Retraction pocket of Pars tensa of ear drum


Dr. T. Balasubramanian M.S. D.L.O.





Introduction: Retraction pockets involving the pars tensa portion of the ear drum is caused by atrophy of that portion of the ear drum. This thinning of the ear drum occurs due to loss of middle collagenous fibrous layer. This condition is commonly associated with chronic middle ear pathology. In rare cases atrophy of the pars tensa portion of the ear drum could be caused by intense sniffing on the part of the patient.. Sniffing reduces the middle ear pressure causing retraction of the pars tensa portion of the ear drum.

Retraction pockets are more common in the postero superior part of the pars tensa of the ear drum. Two reasons have been attributed to this feature:

1. This area is more vascular than other areas of ear drum, hence could be subjected to intense inflammatory reaction.
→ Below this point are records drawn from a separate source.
(* ===== verification/Console.v ===== *)
(** The console ([xv6/kernel/console.c]): the input ring that [consoleintr]
    edits and [consoleread] empties, and the screen. [panic] and the device
    set-up are left out; [cprintf] is in [Printf.v]. *)

From S2P Require Import Prelude.

(** ** Definitions *)

Definition BACKSPACE : Z := 0x100.
Definition INPUT_BUF : Z := 128.
(** [C(x)], control-x, of the character's code. *)
Definition C (x : Z) : Z := x - 64.
Definition CTRL_D : Z := C 68.
Definition CTRL_H : Z := C 72.
Definition CTRL_P : Z := C 80.
Definition CTRL_U : Z := C 85.
Definition DEL : Z := 127.
Definition NL : Z := 10.
Definition CR : Z := 13.

Record input := mkInput { ibuf : list Z; ir : Z; iw : Z; ie : Z }.
Definition input_init : input := mkInput (replicate (Z.to_nat INPUT_BUF) 0) 0 0 0.

Definition ring_get (s : input) (i : Z) : Z := default 0 (ibuf s !! Z.to_nat (i `mod` INPUT_BUF)).
Definition set_e (e : Z) (s : input) : input := mkInput (ibuf s) (ir s) (iw s) e.
Definition set_r (r : Z) (s : input) : input := mkInput (ibuf s) r (iw s) (ie s).

(** [C('U')]: the characters handed to [consputc] come with the new state. *)
Fixpoint kill_line (fuel : nat) (s : input) : option (input * list Z) :=
  match fuel with
  | O => None
  | S fuel' =>
      if negb (ie s =? iw s) && negb (ring_get s (u32 (ie s - 1)) =? NL)
      then '(s', out) ← kill_line fuel' (set_e (u32 (ie s - 1)) s); Some (s', BACKSPACE :: out)
      else Some (s, [])
  end.
(** At most the ring's characters are erased. *)
Definition KILL_FUEL : nat := S (Z.to_nat INPUT_BUF).

(** One character of [consoleintr]: the state, what is put on the screen, and
    whether readers are woken. The listing of control-P is left out. *)
Definition consoleintr_char (c : Z) (s : input) : option (input * list Z * bool) :=
  if c =? CTRL_P then Some (s, [], false)
  else if c =? CTRL_U then '(s', out) ← kill_line KILL_FUEL s; Some (s', out, false)
  else if (c =? CTRL_H) || (c =? DEL) then
    if ie s =? iw s then Some (s, [], false) else Some (set_e (u32 (ie s - 1)) s, [BACKSPACE], false)
  else if negb (c =? 0) && (u32 (ie s - ir s) <? INPUT_BUF) then
    let c := if c =? CR then NL else c in
    let s := mkInput (<[Z.to_nat (ie s `mod` INPUT_BUF) := u8 c]> (ibuf s)) (ir s) (iw s) (u32 (ie s + 1)) in
    if (c =? NL) || (c =? CTRL_D) || (ie s =? u32 (ir s + INPUT_BUF))
    then Some (mkInput (ibuf s) (ir s) (ie s) (ie s), [c], true)
    else Some (s, [c], false)
  else Some (s, [], false).

(** [consoleintr] on the characters [getc] gives. *)
Fixpoint consoleintr (cs : list Z) (s : input) : option (input * list Z * bool) :=
  match cs with
  | [] => Some (s, [], false)
  | c :: cs' =>
      '(s, out, wake) ← consoleintr_char c s;
      '(s, out', wake') ← consoleintr cs' s; Some (s, out ++ out', wake || wake')
  end.

(** How a [consoleread] goes on: it returns, or sleeps with so many bytes to go. *)
Inductive cres := CRet (r : Z) | CSleep (n : nat).

(** The loop of [consoleread] with [n] of [target] bytes to go: the bytes it
    stores before it returns or sleeps. *)
Fixpoint consoleread_loop (target : nat) (n : nat) (killed : bool) (s : input) : input * list Z * cres :=
  match n with
  | O => (s, [], CRet (Z.of_nat target))
  | S n' =>
      if ir s =? iw s then (s, [], if killed then CRet (-1) else CSleep n) else
      let c := ring_get s (ir s) in
      let s1 := set_r (u32 (ir s + 1)) s in
      if c =? CTRL_D then
        (if decide (n < target)%nat then set_r (u32 (ir s1 - 1)) s1 else s1, [], CRet (Z.of_nat target - Z.of_nat n))
      else if c =? NL then (s1, [c], CRet (Z.of_nat target - Z.of_nat n'))
      else let '(s2, bs, r) := consoleread_loop target n' killed s1 in (s2, c :: bs, r)
  end.
Definition consoleread (n : nat) (killed : bool) (s : input) : input * list Z * cres := consoleread_loop n n killed s.

(** *** The screen *)

Record screen := mkScreen { crt : list Z; cursor : Z }.
Definition blank_cell : Z := 0x0720.

(** [memmove(crt, crt+80, 2*23*80); memset(crt+pos, 0, 2*(24*80-pos))]: the
    cells cleared must be there, and their number not negative. *)
Definition scroll (l : list Z) (pos : Z) : option (list Z) :=
  if decide (0 ≤ pos ≤ 24 * 80 ∧ 24 * 80 ≤ Z.of_nat (length l)) then
    let l := splice 0 (slice 80 (23 * 80) l) l in
    Some (splice (Z.to_nat pos) (replicate (Z.to_nat (24 * 80 - pos)) 0) l)
  else None.

Definition cgaputc (c : Z) (s : screen) : option screen :=
  let pos := cursor s in
  '(l, pos) ← (if c =? NL then Some (crt s, pos + (80 - pos `mod` 80))
    else if c =? BACKSPACE then Some (crt s, if pos >? 0 then pos - 1 else pos)
    else if decide (Z.to_nat pos < length (crt s))%nat
         then Some (<[Z.to_nat pos := Z.lor (Z.land c 255) 0x0700]> (crt s), pos + 1) else None);
  '(l, pos) ← (if pos `div` 80 >=? 24 then l ← scroll l (pos - 80); Some (l, pos - 80) else Some (l, pos));
  if decide (Z.to_nat pos < length l)%nat then Some (mkScreen (<[Z.to_nat pos := blank_cell]> l) (u16 pos)) else None.

(** What goes to the serial port, and the screen. *)
Definition consputc (c : Z) (s : screen) : option (list Z * screen) :=
  s' ← cgaputc c s; Some (if c =? BACKSPACE then [8; 32; 8] else [c], s').
Fixpoint consolewrite (buf : list Z) (s : screen) : option (list Z * screen) :=
  match buf with
  | [] => Some ([], s)
  | b :: buf' => '(o, s) ← consputc (Z.land b 255) s; '(o', s) ← consolewrite buf' s; Some (o ++ o', s)
  end.

(** ** What an editor of lines does *)

(** Lines ready to be read, and the line being typed. *)
Record editor := mkEd { ready : list Z; line : list Z }.

Definition ed_key (c : Z) (s : editor) : editor * list Z * bool :=
  if c =? CTRL_P then (s, [], false)
  else if c =? CTRL_U then (mkEd (ready s) [], replicate (length (line s)) BACKSPACE, false)
  else if (c =? CTRL_H) || (c =? DEL) then
    (mkEd (ready s) (removelast (line s)), match line s with [] => [] | _ => [BACKSPACE] end, false)
  else if negb (c =? 0) && bool_decide (length (ready s ++ line s) < 128)%nat then
    let c := if c =? CR then NL else c in
    let l := line s ++ [u8 c] in
    if (c =? NL) || (c =? CTRL_D) || bool_decide (length (ready s ++ l) = 128)%nat
    then (mkEd (ready s ++ l) [], [c], true) else (mkEd (ready s) l, [c], false)
  else (s, [], false).
Fixpoint ed_keys (cs : list Z) (s : editor) : editor * list Z * bool :=
  match cs with
  | [] => (s, [], false)
  | c :: cs' => let '(s, out, wake) := ed_key c s in
      let '(s, out', wake') := ed_keys cs' s in (s, out ++ out', wake || wake')
  end.

(** A read takes bytes up to the end of a line; an end of file is taken too
    when it comes first, and otherwise ends the read and stays. *)
Fixpoint ed_read (target n : nat) (killed : bool) (l : list Z) : list Z * list Z * cres :=
  match n, l with
  | O, _ => (l, [], CRet (Z.of_nat target))
  | S _, [] => ([], [], if killed then CRet (-1) else CSleep n)
  | S n', c :: l' =>
      if c =? CTRL_D then (if decide (n < target)%nat then l else l', [], CRet (Z.of_nat target - Z.of_nat n))
      else if c =? NL then (l', [c], CRet (Z.of_nat target - Z.of_nat n'))
      else let '(l2, bs, r) := ed_read target n' killed l' in (l2, c :: bs, r)
  end.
2. The middle fibrous layer in this area is incomplete, lacking the circular fibers.

Ear drum showing retraction pocket involving the pars tensa portion


Long term effects of pars tensa retraction:

1. Progressive retraction of pars tensa may even cause fixation of the atrophic segmentto the bony walls of the middle ear cavity.
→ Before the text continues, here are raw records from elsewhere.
Lemma take_end : 1 ≤ nunits < n → ∃ s', take_block nunits prev x h s = Ok (x + 8 * (n - nunits) + 8, s') ∧
  rep s' ((t ++ [(n - nunits, true)]) ++ (nunits, false) :: u) ∧ brk s' = brk s.
Proof.
  intros E. destruct take_facts as (Hpt & P1 & Hpu & Hl & Hst & Hn & Hsu & Hx & Hu & Hlim & Hk & Hprev & Hor).
  destruct Hrep as [_ _ Hb _ _ _ _]. unfold SIZEOF_HEADER in Hstart. unfold Umalloc.take_block. rewrite Hsz.
  rewrite (proj2 (Z.eqb_neq n nunits)) by lia. cbv zeta. rewrite u32_small by (unfold is_u32; unfold USER_MAX in *; lia).
  set (y := x + 8 * (n - nunits)).
  assert (plus x (n - nunits) = y) as -> by (rewrite (plus_after x _ true), after_one by (rewrite ?after_one; lia); done).
  assert (x = base ∨ 0 < x ∧ x + 8 ≤ brk s) as Hv by lia. assert (y = base ∨ 0 < y ∧ y + 8 ≤ brk s) as Hvy by lia.
  rewrite !bind_assoc. step (store_size_Ok s x (n - nunits) h Hv Hh). rewrite bind_assoc.
  set (s1 := mkHeap (<[x := mkHeader (h_ptr h) (n - nunits)]> (hdrs s)) (freep s) (brk s)).
  unfold Umalloc.store_size. rewrite bind_assoc, (bind_Ok get _ s1 s1 s1) by done.
  step (store_Ok s1 y (mkHeader (from_option h_ptr 0 (hdrs s1 !! y)) nunits) Hvy). rewrite bind_ret.
  assert (plus y 1 = y + 8) as -> by (rewrite (plus_after y 1 true), after_one by (rewrite ?after_one; lia); lia).
  unfold s1. cbn [hdrs freep brk]. set (h2 := <[y := _]> _). eexists. split; [done|]. split; [|done].
  assert (∀ z, z ≠ x → z ≠ y → h2 !! z = hdrs s !! z) as Hz by (intros z ? ?; unfold h2; by rewrite !lookup_insert_ne).
  assert (h2 !! x = Some (mkHeader (h_ptr h) (n - nunits))) as H2x by (unfold h2; rewrite lookup_insert_ne by lia; by rewrite lookup_insert_eq).
  assert (hs h2 y = Some nunits) as H2y by (unfold hs, h2; by rewrite lookup_insert_eq).
  assert (hp h2 x = hp (hdrs s) x) as Hpp by (unfold hp; by rewrite H2x, Hh).
  assert (after hstart (t ++ [(n - nunits, true)]) = y) as Ey by (by rewrite after_app, after_one, Ex).
  split; cbn [hdrs freep brk set_freep].
  - rewrite part_app, part_app, Ey, lastf_app. cbn [part lastf]. rewrite Ex, Eprev, after_one.
    replace (y + 8 * nunits) with (x + 8 * n) by lia. split_and!; try done.
    + eapply part_change; [exact Hpt|done|unfold hp; by rewrite Hz by lia|]. intros z ?. apply Hz; lia.
    + unfold hp. rewrite Hz by lia. exact P1.
    + unfold hs. by rewrite H2x.
    + eapply part_change; [exact Hpu|done|exact Hpp|]. intros z ?. apply Hz; lia.
  - rewrite lastf_app, Ey, lastf_app. cbn [lastf]. rewrite Ex, after_one. replace (y + 8 * nunits) with (x + 8 * n) by lia.
    rewrite (last_change (hdrs s) h2 x); [exact Hl|done|done|]. intros z ?. apply Hz; lia.
  - unfold hs. by rewrite Hz by lia.
  - apply list.Forall_app. split; [apply list.Forall_app; split; [done|]; repeat constructor; cbn; lia|]. constructor; [cbn; lia|done].
  - rewrite after_app, Ey, after_cons, after_one. replace (y + 8 * nunits) with (x + 8 * n) by lia. done.
  - rewrite after_app, Ey, after_cons, after_one. replace (y + 8 * nunits) with (x + 8 * n) by lia. done.
  - rewrite <-Eprev, <-app_assoc. apply freep_behind.
Qed.
End take.

Lemma take_ok s t u n nunits h : rep s (t ++ (n, true) :: u) → hdrs s !! after hstart t = Some h → h_size h = n → 1 ≤ nunits ≤ n →
  ∃ s', take_block nunits (lastf base hstart t) (after hstart t) h s = Ok (after hstart (take_before t n nunits) + 8, s') ∧
    rep s' (take_before t n nunits ++ (nunits, false) :: u) ∧ brk s' = brk s.
Proof.
  intros Hrep Hh Hsz Hn. unfold take_before. destruct (Z.eqb_spec n nunits) as [<-|Hne].
  - by apply (take_all s t u n n h).
  - destruct (take_end s t u n nunits h (after hstart t) (lastf base hstart t)) as (s' & E & Hr & Hb); try done; [lia|].
    exists s'. rewrite after_app, after_one, E. done.
Qed.

(** *** More memory *)

(** The size that [morecore] asks for. *)
Definition core_units (nunits : Z) : Z := if nunits <? 4096 then 4096 else nunits.

Lemma morecore_ok s ts nunits fuel : rep s ts → 1 ≤ nunits → 8 * nunits < 2147483648 → (2 * length ts + 4 ≤ fuel)%nat →
  if sbrk_ok (brk s) (8 * core_units nunits) then
    ∃ s', morecore fuel nunits s = Ok (freep s', s') ∧ rep s' (free_tiles ts (core_units nunits) []) ∧
      brk s' = brk s + 8 * core_units nunits
  else morecore fuel nunits s = Ok (0, s).
Proof.
  intros Hrep Hn Hlt Hf. unfold Umalloc.morecore. fold (core_units nunits). set (nu := core_units nunits).
  assert (1 ≤ nu ∧ 8 * nu < 2147483648) as [Hnu Hnu'] by (unfold nu, core_units; destruct (nunits <? 4096); lia).
  rewrite u32_small, i32_small by (unfold is_u32, is_i32, SIZEOF_HEADER in *; lia). replace (nu * SIZEOF_HEADER) with (8 * nu) by (unfold SIZEOF_HEADER; lia).
  unfold sbrk. rewrite bind_assoc, (bind_Ok get _ s s s) by done. destruct (sbrk_ok (brk s) (8 * nu)) eqn:Eg; [|done].
  pose proof (grants _ _ Eg ltac:(lia)) as Hmax. destruct Hrep as [Hp Hl Hb Hs Hk Hlim Hfp]. pose proof (after_le hstart ts Hs).
  unfold SIZEOF_HEADER in Hstart. rewrite bind_assoc. set (s1 := mkHeap (hdrs s) (freep s) (brk s + 8 * nu)).
  rewrite (bind_Ok (put s1) _ s tt s1) by done. rewrite bind_ret. replace (brk s =? -1) with false by lia.
  unfold Umalloc.store_size. rewrite bind_assoc, (bind_Ok get _ s1 s1 s1) by done.
  step (store_Ok s1 (brk s) (mkHeader (from_option h_ptr 0 (hdrs s1 !! brk s)) nu) ltac:(cbn; lia)). unfold s1. cbn [hdrs freep brk].
  set (s2 := mkHeap (<[brk s := _]> (hdrs s)) (freep s) (brk s + 8 * nu)).
  assert (∀ x, x ≠ brk s → hdrs s2 !! x = hdrs s !! x) as Hx by (intros x ?; cbn; by rewrite lookup_insert_ne).
  assert (rep s2 (ts ++ [(nu, false)])) as Hrep2.
  { split.
    - rewrite part_app, <-Hk. split; [eapply part_change; [exact Hp|done|unfold hp; by rewrite Hx by lia|intros x ?; apply Hx; lia]|].
      cbn [part]. split; [|done]. unfold hs. cbn. by rewrite lookup_insert_eq.
    - rewrite lastf_app. cbn [lastf]. rewrite (last_change (hdrs s) _ base);
        [exact Hl|done|unfold hp; by rewrite Hx by lia|intros x ?; apply Hx; lia].
    - unfold hs. by rewrite Hx by lia.
    - apply list.Forall_app. split; [done|]. by repeat constructor.
    - rewrite after_app, after_one, <-Hk. done.
    - rewrite after_app, after_one, <-Hk. done.
    - destruct Hfp as [?|(t & k & u & -> & ?)]; [by left|right]. exists t, k, (u ++ [(nu, false)]). by rewrite <-app_assoc. }
  assert (plus (brk s) 1 = after hstart ts + 8) as ->.
  { rewrite (plus_after _ _ true), after_one by (rewrite ?after_one; lia). lia. }
  destruct (free_ok s2 ts nu [] fuel Hrep2) as (s3 & E & Hr3 & Hb3); [rewrite length_app; cbn; lia|]. step E.
  exists s3. split; [done|]. split; [done|]. by rewrite Hb3.
Qed.

(** *** The allocated blocks *)

Definition used (ts : list tile) : list (Z * Z) := blocks false hstart ts.

Lemma used_merge_left t n u : used (merge_left t n u) = used t ++ blocks false (after (after hstart t) [(n, true)]) u ∧
  (length (merge_left t n u) ≤ S (length t + length u))%nat ∧
  ∃ t' k u', merge_left t n u = t' ++ (k, true) :: u' ∧ (sizes_ok t → n ≤ k).
Proof.
  destruct (ends_free false t) eqn:Ef.
  - destruct t as [|[m fr] t _] using rev_ind; [done|]. rewrite ends_free_app in Ef. cbn in Ef. subst fr. rewrite merge_left_free.
    unfold used. rewrite !blocks_app, !length_app. cbn [blocks Bool.eqb app length]. rewrite app_nil_r, after_app, !after_one.
    split; [do 2 f_equal; lia|]. split; [lia|]. exists t, (m + n), u. split; [done|].
    intros [_ [Hm _]%Forall_cons_1]%list.Forall_app. cbn in Hm. lia.
  - rewrite merge_left_plain by done. unfold used. rewrite blocks_app, length_app. cbn [blocks Bool.eqb app length].
    split; [done|]. split; [lia|]. by exists t, n, u.
Qed.
Lemma used_free t n u : used (free_tiles t n u) = used t ++ blocks false (after (after hstart t) [(n, true)]) u ∧
  (length (free_tiles t n u) ≤ S (length t + length u))%nat.
Proof.
  unfold free_tiles. destruct u as [|[k []] u]; cbn [merge_right].
  - destruct (used_merge_left t n []) as (-> & ? & _). done.
  - destruct (used_merge_left t (n + k) u) as (-> & ? & _). split; [|cbn [length] in *; lia].
    cbn [blocks Bool.eqb app]. rewrite !after_one. do 2 f_equal. lia.
  - destruct (used_merge_left t n ((k, false) :: u)) as (-> & ? & _). done.
Qed.
Lemma free_tiles_core t n : sizes_ok t → ∃ t' k u', free_tiles t n [] = t' ++ (k, true) :: u' ∧ n ≤ k.
Proof. intros Ht. destruct (used_merge_left t n []) as (_ & _ & t' & k & u' & E & Hk). exists t', k, u'. split; [done|auto]. Qed.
2. Progressive retraction of pars tensa may cause erosion of ossicles. Commonest ossicle eroded being the long process of incus

3. A small protion of these retraction pockets may progress and become cholesteatoma.
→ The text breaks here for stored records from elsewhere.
Lemma setupkvm_ok k l um : kmem_ok kend k l → bytes_ok (kram k) → (18 ≤ length l)%nat →
  ∃ pgdir k' l', setupkvm data k = Ok (pgdir, k') ∧ pgdir ≠ 0 ∧ user_ok kend k' pgdir l' nothing um ∧
    (∀ p, mine k' pgdir l' nothing p ↔ p ∈ l) ∧ Z.of_nat (length l) ≤ Z.of_nat (length l') + 18 ∧
    ∀ p o, page kend p → p ∉ l → 0 ≤ o < PGSIZE → kram k' !! (p + o) = kram k !! (p + o).
Proof.
  intros Hm Hby Hlen. destruct l as [|t l]; [cbn in Hlen; lia|]. cbn [length] in Hlen.
  destruct (kalloc_run kend Hend k (t :: l) Hm) as (k1 & E1 & Hm1 & Er). cbn [hd tl] in *.
  pose proof Hm as [_ Hnd Hpg]. apply NoDup_cons_1_1 in Hnd. apply Forall_cons_1 in Hpg as [Ht _]. pose proof Ht as [_ Htr].
  unfold setupkvm. step E1. rewrite (proj2 (Z.eqb_neq t 0)) by lia. 
  assert (∃ k2, clear_page t k1 = Ok (tt, k2) ∧ kmem_ok kend k2 l ∧ bytes_ok (kram k2) ∧ (∀ i, 0 ≤ i < 1024 → pde_at (kram k2) t i = 0) ∧
    ∀ p o, page kend p → p ≠ t → 0 ≤ o < PGSIZE → kram k2 !! (p + o) = kram k !! (p + o)) as (k2 & Ec & Hm2 & Hby2 & Hpde & Hs2).
  { exists (with_bytes t (replicate (Z.to_nat PGSIZE) 0) k1). split; [reflexivity|]. split; [|split; [|split]].
    - apply (kmem_ok_store kend _ _ t); try assumption; try rewrite length_replicate; unfold PGSIZE; lia.
    - apply bytes_ok_put; [by rewrite Er|]. apply Forall_replicate. unfold is_byte. lia.
    - intros i Hi. apply word_cleared; lia.
    - intros p o Hp Hne Ho. cbn [kram with_bytes]. rewrite (put_other_page kend _ t p); [by rewrite Er|exact Ht|exact Hp|congruence|lia| |exact Ho].
      rewrite length_replicate. unfold PGSIZE. lia. }
  step Ec.
  assert (∀ i, 0 ≤ i < 1024 → ¬ present (pde_at (kram k2) t i)) as Habs by (intros i Hi; by rewrite Hpde).
  assert (vm_ok kend k2 t l) as I2.
  { split; [exact Hm2|exact Hby2|by split| |].
    - intros i Hi Hp. by destruct (Habs i Hi).
    - intros i j Hi Hj Hp. by destruct (Habs i Hi). }
  assert (∀ w, 0 ≤ w < 1048576 → translate (kram k2) t w = None) as Hnone.
  { intros w Hw. apply translate_absent. apply Habs. by apply index_range. }
  assert (∀ p, mine k2 t l nothing p ↔ p ∈ t :: l) as Hmine.
  { intros p. unfold mine, uses. rewrite elem_of_cons. split; [|tauto]. intros [?|[?|[(i & Hi & Hp & _)|(w & [] & _)]]]; [tauto|tauto|by destruct (Habs i Hi)]. }
  set (d := data `div` 4096). destruct Hdata as [Hd0 Hdr]. assert (data = d * 4096) as Hd by (unfold d; pose proof (Z.div_mod data 4096); lia).
  assert (257 ≤ d ≤ 4095) as Hdb by (unfold PHYSTOP in *; lia). assert (0 ≤ (d - 1) `div` 1024 ≤ 3 ∧ 0 ≤ d `div` 1024 ≤ 3) as Hdt.
  { pose proof (Z.div_mod d 1024). pose proof (Z.mod_pos_bound d 1024). pose proof (Z.div_mod (d - 1) 1024). pose proof (Z.mod_pos_bound (d - 1) 1024). lia. }
  assert (160 `div` 1024 = 0 ∧ 255 `div` 1024 = 0 ∧ 256 `div` 1024 = 0 ∧ 4095 `div` 1024 = 3 ∧ 1040384 `div` 1024 = 1016 ∧ 1048575 `div` 1024 = 1023) as Hq by done.
  destruct (map_self k2 l t 160 255 PTE_W I2) as (k3 & l3 & E3 & I3 & M3 & W3 & L3); [lia|lia|done|intros w Hw; apply Hnone; lia|lia|].
  destruct (map_self k3 l3 t 256 (d - 1) 0 I3) as (k4 & l4 & E4 & I4 & M4 & W4 & L4); [lia|lia|done| |lia|].
  { intros w Hw. rewrite (M3 w), decide_False by lia. apply Hnone. lia. }
  destruct (map_self k4 l4 t d 4095 PTE_W I4) as (k5 & l5 & E5 & I5 & M5 & W5 & L5); [lia|lia|done| |lia|].
  { intros w Hw. rewrite (M4 w), decide_False, (M3 w), decide_False by lia. apply Hnone. lia. }
  destruct (map_self k5 l5 t 1040384 1048575 PTE_W I5) as (k6 & l6 & E6 & I6 & M6 & W6 & L6); [lia|lia|done| |lia|].
  { intros w Hw. rewrite (M5 w), decide_False, (M4 w), decide_False, (M3 w), decide_False by lia. apply Hnone. lia. }
  assert (∀ w, 0 ≤ w < 160 → translate (kram k6) t w = None) as Hn6.
  { intros w Hw. rewrite (M6 w), decide_False, (M5 w), decide_False, (M4 w), decide_False, (M3 w), decide_False by lia. apply Hnone. lia. }
  assert (within kend k2 t l nothing k6 l6 nothing) as [Wm Wo] by (repeat (eapply within_trans; [eassumption|]); apply within_refl).
  exists t, k6, l6. split; [|split; [lia|split; [|split; [|split]]]].
  - unfold map_all, kmap. change USERTOP with (160 * 4096). change 0x100000 with (256 * 4096).
    replace (u32 (256 * 4096 - 160 * 4096)) with (u32 ((255 + 1) * 4096 - 160 * 4096)) by reflexivity. step E3. cbn [Z.ltb Z.compare].
    rewrite Hd. replace (u32 (d * 4096 - 256 * 4096)) with (u32 ((d - 1 + 1) * 4096 - 256 * 4096)) by (f_equal; lia). step E4. cbn [Z.ltb Z.compare].
    change PHYSTOP with ((4095 + 1) * 4096). step E5. cbn [Z.ltb Z.compare].
    change 0xFE000000 with (1040384 * 4096). replace (u32 (0 - 1040384 * 4096)) with (u32 ((1048575 + 1) * 4096 - 1040384 * 4096)) by reflexivity. step E6. reflexivity.
  - split; try done.
    + assert (translate (kram k6) t 160 ≠ None) as H160.
      { rewrite (M6 160), decide_False, (M5 160), decide_False, (M4 160), decide_False, (M3 160), decide_True by lia. done. }
      unfold translate in H160. change (160 `div` 1024) with 0 in H160. destruct (decide (present (pde_at (kram k6) t 0))); done.
    + intros w Hw. right. by apply Hn6.
  - intros p. rewrite Wm. apply Hmine.
  - cbn [length]. lia.
  - intros p o Hp Hpl Ho. rewrite Wo; [|done|by rewrite Hmine|done]. apply Hs2; [done| |done]. intros ->. apply Hpl. by left.
Qed.
End setup.

(** ** Right after boot *)

Lemma kfree_bytes kend v k k' : kfree kend v k = Ok (tt, k') → bytes_ok (kram k) → bytes_ok (kram k').
Proof.
  intros E Hby. unfold kfree in E. set (ones := replicate (Z.to_nat PGSIZE) 1) in E.
  assert (Forall is_byte ones) as Ho by (apply Forall_replicate; unfold is_byte; lia). clearbody ones.
  destruct (_ || _); [done|]. injection E as <-. cbn [kram freelist]. apply bytes_ok_put; [|apply le_bytes_bytes]. by apply bytes_ok_put.
Qed.
Lemma kinit_loop_bytes kend fuel : ∀ p k k', kinit_loop kend fuel p k = Ok (tt, k') → bytes_ok (kram k) → bytes_ok (kram k').
Proof.
  induction fuel as [|fuel IH]; intros p k k' E Hby; cbn [kinit_loop] in E; [done|]. destruct (_ <=? _); [|by injection E as <-].
  minv E. destruct r. eapply IH; [exact E|]. by eapply kfree_bytes.
Qed.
Classification of pars tensa retraction pockets:

Initially Sade classified these retractions under two heads:

1. Atelectasis: This is defined as diffuse retraction of the tympanic membrane towards the promontory.

2. Retraction pocket: This is defined as focal retraction of pars tensa towards the attic.


Recent classification proposed by Sade:


1 Retracted ear Slight retraction of ear drum
2 Severe retraction Retracted drum touching the incus or stapes
3 Atelectasis Tympanic membrane touching the promontory
4 Adhesive otitis Tympanic membrane adherent to the promontory




1. Variable hearing loss due to chronic infection of middle ear cavity or due to middle ear effusion.

2. Persistent hearing loss is a possibility if the long process of incus is eroded. In pure tone audiometry the hearing loss exceeds 60 dB.

3. Episodic or recurrent otalgia or otorrhoea may occur due to episodes of acute otitis media

4. Variable levels of eustachean tube patency may cause varying levels of deafness

Clinical features:

1. Ear drum appears retracted.

2. Handle of malleus appear prominent

3. There is apparant shortening of the handle of malleus

4. The ear drum mobility is restricted / absent on siegalisation

5. Cone of light appear distorted


1. Eustachean tube insufflation: May be useful in early cases.

2. Grommet insertion

3. Reinforcement tympanoplasty: In this surgical procedure, the retraction pocket is excised and grafting of the deficient ear drum is performed using temporalis fasica graft.